Por um instante Rodolfo fez silêncio, analisou a resposta de sua mulher. Abriu um sorriso tímido, o mesmo de quando adolescente, colocou o copo de vinho sobre o criado mudo e disse:
- Eu sempre te amarei.
- Como sempre me amou.
Ambos deitaram-se, aquela noite fria convidava para um sono perfeito.
*
Logo cedo Ana acordou, viu o marido ainda deitado ao seu lado e pensou que ele não fosse trabalhar aquele dia. Resolveu, então, preparar um café especial, mas ao adentrar a cozinha avistou um papel sobre o fogão, dobrado ao meio, que tinha seu nome. Abriu-o e começou sua leitura:
"Ana, meu tesouro.
Por você aprendi a viver, aprendi a amar, aprendi a lutar. Cresci. Tornei-me forte. Venci.
Juntos chegamos até aqui, conseguimos sustentar o nosso amor em meio a tantos obstáculos, os quais serviram para fortalecer nossa união.
Deste-me os melhores presentes dessa vida: seu amor e nossos filhos. Sinto-me realizado por saber que fizemos um bom trabalho. Penso que poderia ter feito mais, mas não consegui, não deu tempo.
Como disseste ontem, talvez tempo não seja a questão, até porque ele já não existe para mim, a questão é meu sentimento por vocês, o qual atitude nenhuma conseguiria demonstrar. Juro que aonde quer que eu vá estarei olhando pela nossa família, protegendo-os.

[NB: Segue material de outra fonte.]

(** * Arrow's theorem as a satisfiability query: the formulas built by main.py

    main.py builds seven first-order sentences over the integers with the
    z3 Python bindings and hands their conjunction to the solver.  The
    values the program computes are formula terms, so the development has
    two layers:

    - [Z3]: the fragment of the z3 expression language that main.py uses
      (integer constants and literals, the three declared symbols [p], [w]
      and [swap], the connectives and the quantifiers), with its free
      variables and its Tarski semantics over [Z];
    - the program itself: every builder of main.py as a definition that
      returns such a term, and [introduce_constants] as a stateful
      computation over the iterator object it consumes. *)

From Stdlib Require Import ZArith List String Bool Lia.
Import ListNotations.

Open Scope string_scope.
Open Scope Z_scope.

Set Warnings "-register-all".

(** ** The z3 expression fragment *)

Module Z3.

(** Integer-sorted expressions: [Int("x")], a Python integer coerced to a
    numeral, and an application of the declared function [swap]. *)
Inductive ArithRef : Type :=
| Int (name : string)
| IntVal (n : Z)
| App_swap (y a b s : ArithRef).

(** Boolean-sorted expressions.  [EqI] and [EqB] are both what Python's
    [==] builds: on integer arguments an equation, on boolean arguments an
    equivalence.  [And] and [Or] take any number of arguments, none
    included. *)
Inductive BoolRef : Type :=
| App_p (x a b s : ArithRef)
| App_w (a b s : ArithRef)
| EqI (l r : ArithRef)
| EqB (l r : BoolRef)
| And (args : list BoolRef)
| Or (args : list BoolRef)
| Not (arg : BoolRef)
| Implies (l r : BoolRef)
| ForAll (vs : list string) (body : BoolRef)
| Exists (vs : list string) (body : BoolRef).

(** Python passes [x] where a term is expected and [1] where a numeral is. *)
Coercion Int : string >-> ArithRef.
Coercion IntVal : Z >-> ArithRef.

(** *** Free variables *)

Fixpoint term_vars (t : ArithRef) : list string :=
  match t with
  | Int name => [name]
  | IntVal _ => []
  | App_swap y a b s => term_vars y ++ term_vars a ++ term_vars b ++ term_vars s
  end.

Definition remove_all (vs : list string) (l : list string) : list string :=
  filter (fun v => negb (existsb (String.eqb v) vs)) l.

Fixpoint free_vars (e : BoolRef) : list string :=
  match e with
  | App_p x a b s => term_vars x ++ term_vars a ++ term_vars b ++ term_vars s
  | App_w a b s => term_vars a ++ term_vars b ++ term_vars s
  | EqI l r => term_vars l ++ term_vars r
  | EqB l r => free_vars l ++ free_vars r
  | And args => flat_map free_vars args
  | Or args => flat_map free_vars args
  | Not arg => free_vars arg
  | Implies l r => free_vars l ++ free_vars r
  | ForAll vs body => remove_all vs (free_vars body)
  | Exists vs body => remove_all vs (free_vars body)
  end.

(** *** Semantics over the integers *)

(** A structure interprets the declared symbols as total functions on the
    integers and gives a value to every integer constant; the solver's
    model of a formula is such a structure. *)
Record Model : Type := {
  interp_p : Z -> Z -> Z -> Z -> bool;
  interp_w : Z -> Z -> Z -> bool;
  interp_swap : Z -> Z -> Z -> Z -> Z;
  interp_const : string -> Z
}.

Definition valuation : Type := string -> Z.

Definition update (env : valuation) (v : string) (z : Z) : valuation :=
  fun v' => if String.eqb v' v then z else env v'.

Fixpoint eval (M : Model) (env : valuation) (t : ArithRef) : Z :=
  match t with
  | Int name => env name
  | IntVal n => n
  | App_swap y a b s =>
      interp_swap M (eval M env y) (eval M env a) (eval M env b) (eval M env s)
  end.

Fixpoint forall_vars (vs : list string) (env : valuation)
    (k : valuation -> Prop) : Prop :=
  match vs with
  | [] => k env
  | v :: vs' => forall z : Z, forall_vars vs' (update env v z) k
  end.

Fixpoint exists_vars (vs : list string) (env : valuation)
    (k : valuation -> Prop) : Prop :=
  match vs with
  | [] => k env
  | v :: vs' => exists z : Z, exists_vars vs' (update env v z) k
  end.

Fixpoint holds (M : Model) (env : valuation) (e : BoolRef) : Prop :=
  match e with
  | App_p x a b s =>
      interp_p M (eval M env x) (eval M env a) (eval M env b) (eval M env s) = true
  | App_w a b s =>
      interp_w M (eval M env a) (eval M env b) (eval M env s) = true
  | EqI l r => eval M env l = eval M env r
  | EqB l r => holds M env l <-> holds M env r
  | And args =>
      (fix all (l : list BoolRef) : Prop :=
         match l with
         | [] => True
         | e' :: l' => holds M env e' /\ all l'
         end) args
  | Or args =>
      (fix any (l : list BoolRef) : Prop :=
         match l with
         | [] => False
         | e' :: l' => holds M env e' \/ any l'
         end) args
  | Not arg => ~ holds M env arg
  | Implies l r => holds M env l -> holds M env r
  | ForAll vs body => forall_vars vs env (fun env' => holds M env' body)
  | Exists vs body => exists_vars vs env (fun env' => holds M env' body)
  end.

(** [M] is a model of [e]: constants not bound in [e] take the value the
    structure gives them. *)
Definition models (M : Model) (e : BoolRef) : Prop :=
  holds M (interp_const M) e.

Definition satisfiable (e : BoolRef) : Prop := exists M : Model, models M e.

Definition unsatisfiable (e : BoolRef) : Prop := forall M : Model, ~ models M e.

Definition equivalent (e1 e2 : BoolRef) : Prop :=
  forall (M : Model) (env : valuation), holds M env e1 <-> holds M env e2.

End Z3.

Import Z3.

(** ** main.py *)

Definition x : string := "x".
Definition a : string := "a".
Definition b : string := "b".
Definition c : string := "c".
Definition s : string := "s".
Definition s1 : string := "s1".
Definition s2 : string := "s2".

Definition get_p : ArithRef -> ArithRef -> ArithRef -> ArithRef -> BoolRef := App_p.
Definition get_w : ArithRef -> ArithRef -> ArithRef -> BoolRef := App_w.

Definition p := get_p.
Definition w := get_w.

Definition get_linearity : BoolRef :=
  let first := Or [p x a b s; p x b a s; EqI a b] in
  let second := And [Not (p x a a s); Not (w a a s)] in
  let third := Or [w a b s; w b a s; EqI a b] in
  let fourth := Implies (And [p x a b s; p x b c s]) (p x a c s) in
  let fifth := Implies (And [w a b s; w b c s]) (w a c s) in
  ForAll [x; a; b; s; c] (And [first; second; third; fourth; fifth]).

Definition individual_prefs : BoolRef :=
  let assumption := ForAll [x; a; b] (EqB (p x a b s1) (p x a b s2)) in
  let result := ForAll [a; b] (EqB (w a b s1) (w a b s2)) in
  ForAll [s1; s2] (Implies assumption result).

Definition get_unanimity : BoolRef :=
  let assumption := ForAll [x] (p x a b s) in
  ForAll [a; b; s] (Implies assumption (w a b s)).

Definition get_nondictatorship : BoolRef :=
  let condition := EqB (p x a b s) (w a b s) in
  Not (Exists [x] (ForAll [s; a; b] condition)).

Definition get_iia : BoolRef :=
  let assumption := ForAll [x] (EqB (p x a b s1) (p x a b s2)) in
  ForAll [a; b; s1; s2] (Implies assumption (EqB (w a b s1) (w a b s2))).

Definition get_swap : ArithRef -> ArithRef -> ArithRef -> ArithRef -> ArithRef :=
  App_swap.

Definition swap := get_swap.

(** The sub-expressions of [get_swap_condition], named as its locals. *)
Module SwapCondition.
Definition a1 : string := "a1".
Definition b1 : string := "b1".
Definition y : string := "y".

Definition basic : BoolRef := EqB (p x a b (swap x a b s)) (p x b a s).
Definition swap_part : BoolRef := EqB (p x a b (swap y a1 b1 s)) (p x a b s).
Definition neq_part : BoolRef := Or [Not (EqI x y); And []].
Definition not_affecting : BoolRef := And [swap_part; neq_part].
Definition first_g : BoolRef := And [EqI x y; EqI a a1; EqI b b1; p x b a s].
Definition second_g : BoolRef :=
  And [EqI x y; EqI a a1; Not (EqI b b1); Not (EqI b a); p x b1 b s].
Definition third_g : BoolRef :=
  And [EqI x y; EqI b b1; Not (EqI a a1); Not (EqI b a); p x a a1 s].
End SwapCondition.

Definition get_swap_condition : BoolRef :=
  let basic := SwapCondition.basic in
  let a1 := SwapCondition.a1 in
  let b1 := SwapCondition.b1 in
  let y := SwapCondition.y in
  let not_affecting := SwapCondition.not_affecting in
  let first_g := SwapCondition.first_g in
  let second_g := SwapCondition.second_g in
  let third_g := SwapCondition.third_g in
  ForAll [x; y; a; a1; b; b1; s]
    (And [basic; Or [not_affecting; first_g; second_g; third_g]]).

(** ** The seed-state generator *)

(** [itertools.permutations(l)]: the orderings of [l] in the order the
    library yields them, lexicographic in the positions of [l]. *)
Module itertools.

Fixpoint picks {A : Type} (l : list A) : list (A * list A) :=
  match l with
  | [] => []
  | h :: t => (h, t) :: map (fun '(v, r) => (v, h :: r)) (picks t)
  end.

Fixpoint arrangements {A : Type} (n : nat) (l : list A) : list (list A) :=
  match n with
  | O => [[]]
  | S n' => flat_map (fun '(v, r) => map (cons v) (arrangements n' r)) (picks l)
  end.

Definition permutations {A : Type} (l : list A) : list (list A) :=
  arrangements (List.length l) l.

End itertools.

(** [introduce_constants] runs over three local variables.  [permutations]
    is one iterator object: the store keeps the items it has not yielded
    yet, and both [for] statements of the function draw from it. *)
Record locals : Type := {
  permutations : list (list Z);
  constant_conditions : list BoolRef;
  curr_state : Z
}.

Inductive outcome (A : Type) : Type :=
| Done (v : A)
| IndexError
| OutOfFuel.

Arguments Done {A} v.
Arguments IndexError {A}.
Arguments OutOfFuel {A}.

Definition Py (A : Type) : Type := locals -> outcome (A * locals).

Definition ret {A : Type} (v : A) : Py A := fun st => Done (v, st).

Definition bind {A B : Type} (m : Py A) (k : A -> Py B) : Py B :=
  fun st =>
    match m st with
    | Done (v, st') => k v st'
    | IndexError => IndexError
    | OutOfFuel => OutOfFuel
    end.

Notation "v <- m ;; k" := (bind m (fun v => k))
  (at level 61, m at next level, right associativity).
Notation "m ;; k" := (bind m (fun _ => k))
  (at level 61, right associativity).

(** [next(permutations)]: the next pending item, [None] on StopIteration. *)
Definition next_permutation : Py (option (list Z)) :=
  fun st =>
    match permutations st with
    | [] => Done (None, st)
    | v :: rest =>
        Done (Some v, {| permutations := rest;
                         constant_conditions := constant_conditions st;
                         curr_state := curr_state st |})
    end.

(** [curr_state += 1], returning the new value. *)
Definition incr_curr_state : Py Z :=
  fun st =>
    let n := curr_state st + 1 in
    Done (n, {| permutations := permutations st;
                constant_conditions := constant_conditions st;
                curr_state := n |}).

(** [constant_conditions.append(e)] *)
Definition append_condition (e : BoolRef) : Py unit :=
  fun st =>
    Done (tt, {| permutations := permutations st;
                 constant_conditions := constant_conditions st ++ [e];
                 curr_state := curr_state st |}).

Definition get_conditions : Py (list BoolRef) :=
  fun st => Done (constant_conditions st, st).

(** [t[i]] on a tuple. *)
Definition getitem (t : list Z) (i : nat) : Py Z :=
  fun st =>
    match nth_error t i with
    | Some v => Done (v, st)
    | None => IndexError
    end.

(** [for v in permutations: body]: ask the iterator for its next item, run
    the body, repeat; stop when the iterator is exhausted. *)
Fixpoint for_in_permutations (fuel : nat) (body : list Z -> Py unit) : Py unit :=
  match fuel with
  | O => fun _ => OutOfFuel
  | S fuel' =>
      item <- next_permutation ;;
      match item with
      | None => ret tt
      | Some v => body v ;; for_in_permutations fuel' body
      end
  end.

Definition introduce_constants_body (fuel : nat) : Py BoolRef :=
  for_in_permutations fuel (fun first_perm =>
    for_in_permutations fuel (fun second_perm =>
      n <- incr_curr_state ;;
      f0 <- getitem first_perm 0 ;;
      f1 <- getitem first_perm 1 ;;
      f2 <- getitem first_perm 2 ;;
      let first_agent := And [p 1 f0 f1 n; p 1 f0 f2 n; p 1 f1 f2 n] in
      g0 <- getitem second_perm 0 ;;
      g1 <- getitem second_perm 1 ;;
      g2 <- getitem second_perm 2 ;;
      let second_agent := And [p 2 g0 g1 n; p 2 g0 g2 n; p 2 g1 g2 n] in
      append_condition (And [first_agent; second_agent]))) ;;
  conds <- get_conditions ;;
  ret (And conds).

Definition introduce_constants (fuel : nat) : outcome BoolRef :=
  match
    introduce_constants_body fuel
      {| permutations := itertools.permutations [1; 2; 3];
         constant_conditions := [];
         curr_state := 0 |}
  with
  | Done (e, _) => Done e
  | IndexError => IndexError
  | OutOfFuel => OutOfFuel
  end.

(** ** The query *)

(** The formula [main] passes to [solve], given the seed facts. *)
Definition main_sentence (constants : BoolRef) : BoolRef :=
  let linearity := get_linearity in
  let ind := individual_prefs in
  let unanimity := get_unanimity in
  let nondictatorship := get_nondictatorship in
  let iia := get_iia in
  let swap_cond := get_swap_condition in
  And [linearity; ind; unanimity; nondictatorship; iia; swap_cond; constants].

Definition main (fuel : nat) : outcome BoolRef :=
  match introduce_constants fuel with
  | Done constants => Done (main_sentence constants)
  | IndexError => IndexError
  | OutOfFuel => OutOfFuel
  end.

(** The same conjunction with the non-dictatorship sentence left out. *)
Definition sentence_without_nondictatorship (constants : BoolRef) : BoolRef :=
  And [get_linearity; individual_prefs; get_unanimity; get_iia;
       get_swap_condition; constants].

(** * Vocabulary of the properties *)

(** ** Seed facts *)

(** The conjunct appended for state [n] when agent 1 ranks [f0 > f1 > f2]
    and agent 2 ranks [g0 > g1 > g2]. *)
Definition profile (n f0 f1 f2 g0 g1 g2 : Z) : BoolRef :=
  And [And [p 1 f0 f1 n; p 1 f0 f2 n; p 1 f1 f2 n];
       And [p 2 g0 g1 n; p 2 g0 g2 n; p 2 g1 g2 n]].
(** * ClarifyMeet AI: the minutes generator and its session handlers

    A shallow embedding of [src/streamlit_app.py].  Python text is
    represented by its UTF-8 encoding ([string] is a sequence of bytes),
    Python dictionaries by insertion-ordered association lists, and the
    values that [json.loads] produces by the inductive type [json]
    (integer numbers only: floating-point numbers are not represented).
    The secrets store, the environment, the Gemini client, [json.loads]
    and [repr] are parameters of the application; a stored secret and the
    [text] of a response are taken to be texts.  The handlers of the page
    run in a small monad that threads the session store and the trace of
    user-interface and network events, and in which an exception leaves
    the store as it was when it was raised.  The four tabs (lines 252-315)
    are drawn by functions that read the store and give the markup they
    write; [page_body] runs the blocks of the page in the order of the
    script.  The fixed markup of the page and the file upload are left
    out. *)

From Stdlib Require Import String Ascii List ZArith Bool Lia Permutation.
From Stdlib Require Import DecimalString.
Import ListNotations.
Set Warnings "-register-all".
Local Open Scope list_scope.
Local Open Scope string_scope.

(** ** Python text *)

(** The characters that Rocq's string notation cannot hold literally. *)
Definition dq : string := String "034"%char EmptyString.
Definition nl : string := String "010"%char EmptyString.

Definition bytes (codes : list nat) : string :=
  string_of_list_ascii (map ascii_of_nat codes).

(** [bool(s)] for a [str]: the empty text is false. *)
Definition str_truthy (s : string) : bool :=
  match s with
  | EmptyString => false
  | String _ _ => true
  end.

(** [sep.join(parts)]. *)
Definition join (sep : string) (parts : list string) : string :=
  String.concat sep parts.

(** [parts.append(x)]. *)
Definition list_append {A : Type} (parts : list A) (x : A) : list A :=
  (parts ++ [x])%list.

Fixpoint string_rev_onto (s acc : string) : string :=
  match s with
  | EmptyString => acc
  | String c r => string_rev_onto r (String c acc)
  end.

Definition string_rev (s : string) : string := string_rev_onto s EmptyString.

(** [str.isspace] on a code point below U+0080: TAB, LF, VT, FF, CR,
    FS, GS, RS, US and SPACE. *)
Definition ascii_space (c : ascii) : bool :=
  let n := nat_of_ascii c in
  (((9 <=? n) && (n <=? 13)) || ((28 <=? n) && (n <=? 32)))%nat.

(** The two-byte encodings of U+0085 and U+00A0. *)
Definition space2 (c1 c2 : ascii) : bool :=
  ((nat_of_ascii c1 =? 194) &&
   ((nat_of_ascii c2 =? 133) || (nat_of_ascii c2 =? 160)))%nat.

(** The three-byte encodings of U+1680, U+2000..U+200A, U+2028, U+2029,
    U+202F, U+205F and U+3000. *)
Definition space3 (c1 c2 c3 : ascii) : bool :=
  let n1 := nat_of_ascii c1 in
  let n2 := nat_of_ascii c2 in
  let n3 := nat_of_ascii c3 in
  (((n1 =? 225) && (n2 =? 154) && (n3 =? 128)) ||
   ((n1 =? 226) && (n2 =? 128) &&
      (((128 <=? n3) && (n3 <=? 138)) || (n3 =? 168) || (n3 =? 169) || (n3 =? 175))) ||
   ((n1 =? 226) && (n2 =? 129) && (n3 =? 159)) ||
   ((n1 =? 227) && (n2 =? 128) && (n3 =? 128)))%nat.

(** [str.lstrip()]: drop the leading white-space code points. *)
Fixpoint lstrip (s : string) : string :=
  match s with
  | EmptyString => EmptyString
  | String c1 r1 =>
      if ascii_space c1 then lstrip r1
      else
        match r1 with
        | EmptyString => s
        | String c2 r2 =>
            if space2 c1 c2 then lstrip r2
            else
              match r2 with
              | EmptyString => s
              | String c3 r3 => if space3 c1 c2 c3 then lstrip r3 else s
              end
        end
  end.

(** The same scan on the reversed text, where the bytes of a code point
    come last byte first. *)
Fixpoint lstrip_rev (s : string) : string :=
  match s with
  | EmptyString => EmptyString
  | String c1 r1 =>
      if ascii_space c1 then lstrip_rev r1
      else
        match r1 with
        | EmptyString => s
        | String c2 r2 =>
            if space2 c2 c1 then lstrip_rev r2
            else
              match r2 with
              | EmptyString => s
              | String c3 r3 => if space3 c3 c2 c1 then lstrip_rev r3 else s
              end
        end
  end.

(** [str.rstrip()] and [str.strip()]. *)
Definition rstrip (s : string) : string := string_rev (lstrip_rev (string_rev s)).
Definition strip (s : string) : string := rstrip (lstrip s).

(** [str(n)] for an [int]. *)
Definition int_str (z : Z) : string := NilZero.string_of_int (Z.to_int z).

(** ** Python values and dictionaries *)

(** The values [json.loads] builds: [None], [bool], [int], [str], [list]
    and [dict] with text keys. *)
Inductive json : Type :=
| JNull
| JBool (b : bool)
| JInt (z : Z)
| JStr (s : string)
| JArr (items : list json)
| JObj (members : list (string * json)).

(** A [dict]: its keys in insertion order, each key once. *)
Definition pydict : Type := list (string * json).

Definition dict_keys (d : pydict) : list string := map fst d.

(** [d.get(k)], with [None] for Python's [None] default. *)
Fixpoint dict_get (k : string) (d : pydict) : option json :=
  match d with
  | [] => None
  | (k', v) :: rest => if String.eqb k k' then Some v else dict_get k rest
  end.

(** [k in d]. *)
Definition dict_mem (k : string) (d : pydict) : bool :=
  match dict_get k d with
  | Some _ => true
  | None => false
  end.

(** [d.get(k, default)]. *)
Definition dict_get_default (k : string) (default : json) (d : pydict) : json :=
  match dict_get k d with
  | Some v => v
  | None => default
  end.

(** [d[k] = v]: a key already in [d] keeps its place and takes the new
    value, a new key goes last. *)
Fixpoint dict_set (k : string) (v : json) (d : pydict) : pydict :=
  match d with
  | [] => [(k, v)]
  | (k', v') :: rest =>
      if String.eqb k k' then (k', v) :: rest else (k', v') :: dict_set k v rest
  end.

(** [{**a, **b}]: the members of [b] are stored into [a] one after the other. *)
Definition dict_merge (a b : pydict) : pydict :=
  fold_left (fun d kv => dict_set (fst kv) (snd kv) d) b a.

(** [bool(v)]. *)
Definition truthy (v : json) : bool :=
  match v with
  | JNull => false
  | JBool b => b
  | JInt z => negb (Z.eqb z 0)
  | JStr s => str_truthy s
  | JArr items => match items with [] => false | _ :: _ => true end
  | JObj members => match members with [] => false | _ :: _ => true end
  end.

(** [type(v).__name__]. *)
Definition type_name (v : json) : string :=
  match v with
  | JNull => "NoneType"
  | JBool _ => "bool"
  | JInt _ => "int"
  | JStr _ => "str"
  | JArr _ => "list"
  | JObj _ => "dict"
  end.

(** ** [json.dumps(value, indent=n, ensure_ascii=False)] *)

Definition hex_digit (n : nat) : ascii :=
  if (n <? 10)%nat then ascii_of_nat (48 + n) else ascii_of_nat (87 + n).

(** [ESCAPE_DCT] of [json.encoder]: the replacement of a character matched
    by [ESCAPE], that is of the quote, the backslash and the control
    characters below U+0020; every other byte stands for itself. *)
Definition escape_char (c : ascii) : string :=
  let n := nat_of_ascii c in
  if (n =? 34)%nat then "\" ++ dq
  else if (n =? 92)%nat then "\\"
  else if (n =? 8)%nat then "\b"
  else if (n =? 12)%nat then "\f"
  else if (n =? 10)%nat then "\n"
  else if (n =? 13)%nat then "\r"
  else if (n =? 9)%nat then "\t"
  else if (n <? 32)%nat then
    "\u00" ++ String (hex_digit (n / 16)) (String (hex_digit (n mod 16)) EmptyString)
  else String c EmptyString.

Fixpoint escape_text (s : string) : string :=
  match s with
  | EmptyString => EmptyString
  | String c r => escape_char c ++ escape_text r
  end.

(** [encode_basestring], the text encoder that [ensure_ascii=False] selects. *)
Definition encode_basestring (s : string) : string :=
  dq ++ escape_text s ++ dq.

Fixpoint spaces (n : nat) : string :=
  match n with
  | O => EmptyString
  | S m => String " "%char (spaces m)
  end.

(** [newline_indent = '\n' + _indent * _current_indent_level]. *)
Definition newline_indent (indent level : nat) : string :=
  nl ++ spaces (indent * level).

(** [_iterencode] at nesting depth [level], with the separators that a
    given [indent] implies: [","] between items and [": "] after a key. *)
Fixpoint json_encode (indent level : nat) (v : json) : string :=
  match v with
  | JNull => "null"
  | JBool true => "true"
  | JBool false => "false"
  | JInt z => int_str z
  | JStr s => encode_basestring s
  | JArr [] => "[]"
  | JArr items =>
      "[" ++ newline_indent indent (S level)
          ++ join ("," ++ newline_indent indent (S level))
                  (map (json_encode indent (S level)) items)
          ++ newline_indent indent level ++ "]"
  | JObj [] => "{}"
  | JObj members =>
      "{" ++ newline_indent indent (S level)
          ++ join ("," ++ newline_indent indent (S level))
                  (map (fun kv => let '(k, x) := kv in
                                  encode_basestring k ++ ": " ++ json_encode indent (S level) x)
                       members)
          ++ newline_indent indent level ++ "}"
  end.

Definition json_dumps (indent : nat) (v : json) : string := json_encode indent 0 v.

(** ** Exceptions, outcomes and the handler monad *)

(** The classes of the exceptions the program meets.  Every value of [exn]
    stands for an instance of Python's [Exception]. *)
Inductive exn_class : Type :=
| JSONDecodeError
| TypeError
| ValueError
| AttributeError
| KeyError
| OtherException (name : string).

(** An exception: its class and the text [str(exc)] gives. *)
Record exn : Type := Exn { exn_class_of : exn_class; exn_str : string }.

(** [isinstance(e, json.JSONDecodeError)]. *)
Definition is_json_decode_error (e : exn) : bool :=
  match exn_class_of e with
  | JSONDecodeError => true
  | _ => false
  end.

(** [isinstance(e, Exception)]. *)
Definition is_exception (e : exn) : bool := true.

(** What a call does: it returns a value or raises. *)
Inductive outcome (A : Type) : Type :=
| Return (a : A)
| Raise (e : exn).
Arguments Return {A} a.
Arguments Raise {A} e.

(** What the page shows and sends while a handler runs. *)
Inductive event : Type :=
| StWarning (body : string)
| StError (body : string)
| StSuccess (body : string)
| StInfo (body : string)
| StSpinner (text : string)
| StExpander (label : string)
| StCode (body : json) (language : string)
| StDownloadButton (label data file_name mime : string) (disabled : bool)
| StRerun
| GenerateContent (model : string) (parts : list string) (response_mime_type : string).

(** The session store [st.session_state] and the events so far. *)
Record world : Type := World { session_state : pydict; trace : list event }.

Definition M (A : Type) : Type := world -> outcome A * world.

Definition ret {A : Type} (a : A) : M A := fun w => (Return a, w).

Definition bind {A B : Type} (m : M A) (f : A -> M B) : M B :=
  fun w =>
    match m w with
    | (Return a, w') => f a w'
    | (Raise e, w') => (Raise e, w')
    end.

Definition raise {A : Type} (e : exn) : M A := fun w => (Raise e, w).

Definition lift {A : Type} (o : outcome A) : M A := fun w => (o, w).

Deve estar achando tudo isso estranho, mas a verdade é que eu não tinha muito tempo de vida, fui acometido por uma doença a qual foi descoberta em sua fase terminal, segundo o cálculo dos médicos essa noite eu partiria. Não te disse nada para evitar preocupações desnecessárias, não haveria nada que poderíamos ter feito. Quero que tenha em sua mente os bons momentos que passamos juntos, guarde em sua memória o quanto te amei... O quanto ainda a amo."

Com os olhos cheios d'água, Ana correu ao quarto, descobriu Rodolfo e o encontrou de barriga para cima, com as mãos sobre o peito e entre elas uma rosa com um cartão, onde estava escrito: "Eu sempre te amarei".
A mulher segurou a rosa, ergueu a cabeça de seu marido e a repousou em seu colo. Abriu um sorriso enquanto as lágrimas caíam... triste pela perda, feliz por saber que amou a pessoa certa.